The turbulent and erratic waters of 2022 have been a reality check for many of us. With the soaring costs of healthcare, employee burnout and labor shortages, layoffs, losses, and ongoing health and wellbeing concerns, employers and employees alike want – and need – more. As we close the year, I wanted to share a few of my thoughts – or, hopes, frankly – regarding behavioral health trends that will emerge in 2023:
- MENTAL HEALTH
Mental health will continue to be a top concern across America, in particular within the American workforce: Depression and anxiety rates among U.S. adults increased by nearly four times during the COVID-19 pandemic compared to the year before, and death by overdoses increased by nearly 30% during the same period. As of August 2022, half of employers (43%) surveyed by the Business Group on Health view long-term mental health as the leading health related impact of the pandemic, with 39% of employers anticipating increases. In 2023, we’ll see employers expand mental health networks, with a focus on evidence-based programs for managing stress, anxiety, and substance use. As opioid settlements get codified into actionable budgets in different states, we will also see momentum in the substance use treatment space. This will start with established treatments, and move increasingly toward novel, digital-supported modalities.

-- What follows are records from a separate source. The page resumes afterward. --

(** Parsing the text of a value gives its normal form. *)
Lemma parse_value_text v :
  forall n d, weight v <= d -> weight v <= n -> parses (parse_value n d) v.
Proof.
  induction v as [| |b|m|s|l IH|fs IH] using value_induction;
    intros n d Hd Hn rest F;
    pose proof (weight_pos VNull);
    (destruct d as [|d]; [simpl in Hd; lia|]).
  - unfold stringify_item; simpl; reflexivity.
  - unfold stringify_item; simpl; reflexivity.
  - destruct b; unfold stringify_item; simpl; reflexivity.
  - destruct (numeral_head m) as (c & r & E & H1).
    change (stringify_item (VNum m)) with (digits m).
    rewrite E at 1. change (String c r ++ rest) with (String c (r ++ rest)).
    rewrite parse_value_number by assumption.
    change (String c (r ++ rest)) with (String c r ++ rest). rewrite <- E.
    now rewrite number_token_text.
  - rewrite text_string. cbn. now rewrite scan_string_escape.
  - rewrite text_array. cbn [parse_value].
    cbn [weight] in Hd, Hn. destruct (weight_elements l) as [L1 L2].
    change (Ascii.eqb "[" "n") with false. change (Ascii.eqb "[" "t") with false.
    change (Ascii.eqb "[" "f") with false. change (Ascii.eqb "[" dquote) with false.
    change (Ascii.eqb "[" "[") with true. cbv iota.
    apply parse_array_text; [|lia].
    rewrite List.Forall_forall in IH, L2. apply List.Forall_forall. intros x Hx.
    apply IH; [assumption | |]; specialize (L2 x Hx); simpl in L2; lia.
  - rewrite text_object. cbn [parse_value norm]. rewrite norm_members_defined.
    cbn [weight] in Hd, Hn. fold member_weight in Hd, Hn.
    destruct (weight_members fs) as [L1 L2].
    change (Ascii.eqb "{" "n") with false. change (Ascii.eqb "{" "t") with false.
    change (Ascii.eqb "{" "f") with false. change (Ascii.eqb "{" dquote) with false.
    change (Ascii.eqb "{" "[") with false. change (Ascii.eqb "{" "{") with true. cbv iota.
    apply parse_object_text; [|lia].
    rewrite List.Forall_forall in IH, L2. apply List.Forall_forall. intros kv Hkv.
    assert (Hin : In kv fs) by (now apply filter_In in Hkv).
    apply IH; [assumption | |]; specialize (L2 kv Hkv); simpl in L2; lia.
Qed.

Lemma length_tail l :
  list_sum (map String.length l) <= String.length (tail_text l).
Proof.
  induction l as [|x l IH]; simpl; [lia|]. rewrite length_append. lia.
Qed.

Lemma length_join l :
  list_sum (map String.length l) <= String.length (join_comma l).
Proof.
  destruct l as [|x l]; [simpl; lia|].
  rewrite join_comma_cons, length_append. pose proof (length_tail l). simpl. lia.
Qed.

- HEALTH+WELLNESS APPS BACKED BY MORE SCIENCE, LESS ‘CELEBRITY’
Metrics and clinical efficacy to assess outcomes will set digital health solutions apart: Currently, there are more than 40,000 health and wellness apps available in the App Store; and, for those in the mental health category, very little published clinical research exists. As we enter 2023, metrics and efficacy will be a key differentiator of which digital therapeutics improve clinical outcomes. We know from our randomized trial of individuals with generalized anxiety disorder that those who used Sharecare’s digital therapeutic Unwinding Anxiety for two months reported benefits, including a 67% reduction in anxiety. I predict these evidence-based digital tools will become more mainstream for managing stress, sleep disturbances, anxiety, and addiction.
- WHOLE PERSON CARE
Whole person care approaches that take into account social determinants of health will become more prevalent in the treatment of mental health conditions: In 2023, more employers will seek employee health and well-being experiences that take into account all facets of a patients’ health journey, while reducing healthcare costs. The phrase “less is more” will be prominent, and as companies look to construct their digital front door for health, we’ll see the industry become more consolidated and benefits landscapes less fragmented. Additionally, 2023 will bring a continued focus on sustainability and resilience as workplace benefits expand to a growing set of wellness options such as behavioral and mental health support, financial planning, child and elder care, chronic disease management, and more.
As a neuroscientist, addiction psychiatrist, and chief medical officer, I along with my colleagues at Sharecare are committed to making marked progress to address our country’s mental health crisis in the next year, and we are optimistic about the industry’s collective efforts to improve outcomes for so many.